Trent Nelson tnelson at onresolve.com
Wed Jun 18 18:20:14 CEST 2008

I gave my Windows buildbots a little bit of TLC last night.  This little chestnut in test_multiprocessing.py around line 1346 is causing my buildbots to wedge more often than not:

    def test_listener_client(self):
        for family in self.connection.families:
            l = self.connection.Listener(family=family)
            p = self.Process(target=self._test, args=(l.address,))
            conn = l.accept()
            self.assertEqual(conn.recv(), 'hello')

The wedging will be a result of that accept() call.  Not knowing anything about the module or the test suite, I can only assume that there's a race condition introduced between when the subprocess attempts to connect to the listener, versus when the l.accept() call is actually entered.  (On the basis that a race condition would explain why sometimes it wedges and sometimes it doesn't.)
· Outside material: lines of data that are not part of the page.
(** C2.  When both keyword sets are non-empty, [calculate_text_similarity]
    is the Jaccard index of the two keyword sets, the number of common
    keywords divided by the number of keywords of either text; it is 0
    when either set is empty; it is symmetric, 1 on a text compared with
    itself when its keyword set is not empty, and always within [0, 1]. *)
Theorem similarity_is_jaccard (text1 text2 : str) :
  (get_text_keywords text1 <> [] -> get_text_keywords text2 <> [] ->
   (calculate_text_similarity text1 text2
    == spec_jaccard (keyword_set text1) (keyword_set text2))%Q)
  /\ calculate_text_similarity text1 text2 = calculate_text_similarity text2 text1
  /\ (get_text_keywords text1 <> [] ->
      (calculate_text_similarity text1 text1 == 1)%Q)
  /\ (get_text_keywords text1 = [] \/ get_text_keywords text2 = [] ->
      calculate_text_similarity text1 text2 = 0%Q)
  /\ (0 <= calculate_text_similarity text1 text2)%Q
  /\ (calculate_text_similarity text1 text2 <= 1)%Q.
Proof.
  split; [apply similarity_quotient|].
  split; [apply similarity_sym|].
  split; [apply similarity_refl|].
  split; [apply similarity_empty|].
  apply similarity_range.
Qed.

End Similarity.

Lemma similarity_is_jaccard_witness :
  (@calculate_text_similarity ascii_only (lit "cat sat") (lit "cat dog") == 1 # 3)%Q
  /\ (@calculate_text_similarity ascii_only (lit "cat sat mat") (lit "cat sat")
      == 2 # 3)%Q
  /\ (@calculate_text_similarity ascii_only (lit "cat sat") (lit "cat sat") == 1)%Q
  /\ @calculate_text_similarity ascii_only (lit "the") (lit "cat sat") = 0%Q.
Proof.
  pose proof (@similarity_is_jaccard ascii_only (lit "cat sat") (lit "cat dog"))
    as (Hthird & _).
  pose proof (@similarity_is_jaccard ascii_only (lit "cat sat mat") (lit "cat sat"))
    as (Htwo & _).
  pose proof (@similarity_is_jaccard ascii_only (lit "cat sat") (lit "cat sat"))
    as (_ & _ & Hrefl & _).
  pose proof (@similarity_is_jaccard ascii_only (lit "the") (lit "cat sat"))
    as (_ & _ & _ & Hempty & _).
  split; [|split; [|split]].
  - eapply Qeq_trans; [apply Hthird; discriminate|]. vm_compute. reflexivity.
  - eapply Qeq_trans; [apply Htwo; discriminate|]. vm_compute. reflexivity.
  - apply Hrefl. discriminate.
  - apply Hempty. left. reflexivity.
Defined.

(** ** Keyword extraction *)

Lemma runs_of_app p w : forall cur rest,
  forallb p w = true -> runs_of p cur (w ++ rest) = runs_of p (cur ++ w) rest.
Proof.
  induction w as [|c w IH]; intros cur rest Hw.
  - now rewrite List.app_nil_r.
  - cbn in Hw. apply andb_true_iff in Hw as (Hc & Hw).
    cbn [List.app runs_of]. rewrite Hc, IH by exact Hw.
    now rewrite <- List.app_assoc.
Qed.

Lemma runs_of_break p cur rest :
  ends_run p rest -> runs_of p cur rest = flush cur ++ runs_of p [] rest.
Proof.
  destruct rest as [|d r]; cbn [ends_run runs_of].
  - intros _. cbn. now rewrite List.app_nil_r.
  - intros ->. reflexivity.
Qed.

(** Every string starts with a maximal run of [p] (possibly empty). *)
Lemma span_run p (s : str) :
  exists w rest, s = w ++ rest /\ forallb p w = true /\ ends_run p rest.
Proof.
  induction s as [|c s (w & rest & -> & Hw & Hrest)].
  - exists [], []. now cbn.
  - destruct (p c) eqn:Hc.
    + exists (c :: w), rest. cbn. now rewrite Hc, Hw.
    + exists [], (c :: w ++ rest). now cbn.
Qed.

Lemma prev_after_last prev (l : str) (P : N -> bool) :
  l <> [] -> forallb P l = true ->
  exists x, prev_after prev l = Some x /\ P x = true.
Proof.
  revert prev. induction l as [|c l IH]; intros prev Hne Hl; [congruence|].
  cbn in Hl. apply andb_true_iff in Hl as (Hc & Hl).
  destruct l as [|c' l'].
  - exists c. now cbn.
  - apply (IH (Some c)); [discriminate | exact Hl].
Qed.

Section KeywordProperties.
Context {U : UnicodeData}.

Lemma letter_is_word c : is_ascii_letter c = true -> is_word c = true.
Proof.
  unfold is_word, is_ascii_letter, is_ascii_upper, is_ascii_lower.
  intros H. destruct (N.ltb_spec c 128) as [_|Hge]; [now rewrite H|].
  exfalso.
  apply orb_true_iff in H as [H|H]; apply andb_true_iff in H as (_ & H);
    apply N.leb_le in H; lia.
Qed.

Lemma nonword_not_letter c : is_word c = false -> is_ascii_letter c = false.
Proof.
  intros H. destruct (is_ascii_letter c) eqn:E; [|reflexivity].
  apply letter_is_word in E. congruence.
Qed.

Lemma ends_word_run_letter rest : ends_run is_word rest -> ends_run is_ascii_letter rest.
Proof. destruct rest; cbn; [tauto | apply nonword_not_letter]. Qed.

(** A character outside [\w] never starts a match. *)
Lemma findall_nonword prev d r :
  is_word d = false -> findall_words 0 prev (d :: r) = findall_words 0 (Some d) r.
Proof.
  intros Hd. cbn [findall_words match_letters].
  rewrite (nonword_not_letter d Hd). cbn [Nat.leb andb].
  now destruct (word_boundary prev (Some d)).
Qed.

(** Passing over the rest of a match. *)
Lemma findall_skip u : forall prev rest,
  findall_words (List.length u) prev (u ++ rest)
  = findall_words 0 (prev_after prev u) rest.
Proof.
  induction u as [|c u IH]; intros prev rest.
  - cbn [List.length List.app prev_after List.fold_left]. reflexivity.
  - cbn [List.length List.app findall_words]. apply IH.
Qed.

(** Inside a run of [\w] there is no word boundary, hence no match. *)
Lemma findall_in_run u : forall prev rest,
  is_word_opt prev = true -> forallb is_word u = true ->
  findall_words 0 prev (u ++ rest) = findall_words 0 (prev_after prev u) rest.
Proof.
  induction u as [|c u IH]; intros prev rest Hp Hu; [reflexivity|].
  cbn in Hu. apply andb_true_iff in Hu as (Hc & Hu).
  cbn [List.app findall_words]. unfold word_boundary.
  cbn [is_word_opt]. rewrite Hp, Hc. cbn [xorb].
  apply (IH (Some c)); [exact Hc | exact Hu].
Qed.

(** [[a-zA-Z]{3,}\b] against a run of letters [l] followed by [t]: the only
    candidate is the whole run. *)
Lemma match_letters_run l : forall n prev t,
  forallb is_ascii_letter l = true ->
  ends_run is_ascii_letter t ->
  ((1 <= n)%nat -> is_word_opt prev = true) ->
  match_letters n prev (l ++ t)
  = if (3 <=? n + List.length l)%nat
       && word_boundary (prev_after prev l) (List.head t)
    then Some (l, t) else None.
Proof.
  induction l as [|c l IH]; intros n prev t Hl Ht Hn.
  - cbn [List.app List.length prev_after List.fold_left]. rewrite Nat.add_0_r.
    destruct t as [|d r]; cbn [match_letters]; [reflexivity|].
    cbn in Ht. now rewrite Ht.
  - cbn in Hl. apply andb_true_iff in Hl as (Hc & Hl).
    cbn [List.app match_letters]. rewrite Hc.
    rewrite (IH (S n) (Some c) t Hl Ht)
      by (intros _; cbn; now apply letter_is_word).
    cbn [List.length prev_after List.fold_left].
    replace (n + S (List.length l))%nat with (S n + List.length l)%nat by lia.
    fold (prev_after (Some c) l).
    destruct ((3 <=? S n + List.length l)%nat
              && word_boundary (prev_after (Some c) l) (List.head t));
      [reflexivity|].
    cbn [List.head].
    destruct (3 <=? n)%nat eqn:E3; [|reflexivity].
    apply Nat.leb_le in E3. unfold word_boundary. rewrite Hn by lia.
    cbn [is_word_opt]. now rewrite (letter_is_word c Hc).
Qed.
Just FYI, the error in the buildbot log (http://www.python.org/dev/buildbot/all/x86%20W2k8%20trunk/builds/810/step-test/0) when this occurs is as follows:


command timed out: 1200 seconds without output
SIGKILL failed to kill process
using fake rc=-1
program finished with exit code -1
remoteFailed: [Failure instance: Traceback from remote host -- Traceback (most recent call last):
Failure: buildbot.slave.commands.TimeoutError: SIGKILL failed to kill process

(The fact it can't be killed cleanly is a bug in Twisted's signalProcess('KILL') method, which doesn't work against Python processes that have entered accept() calls on Windows (which present the 'wedged' behaviour and have to be forcibly killed with OpenProcess/TerminateProcess).)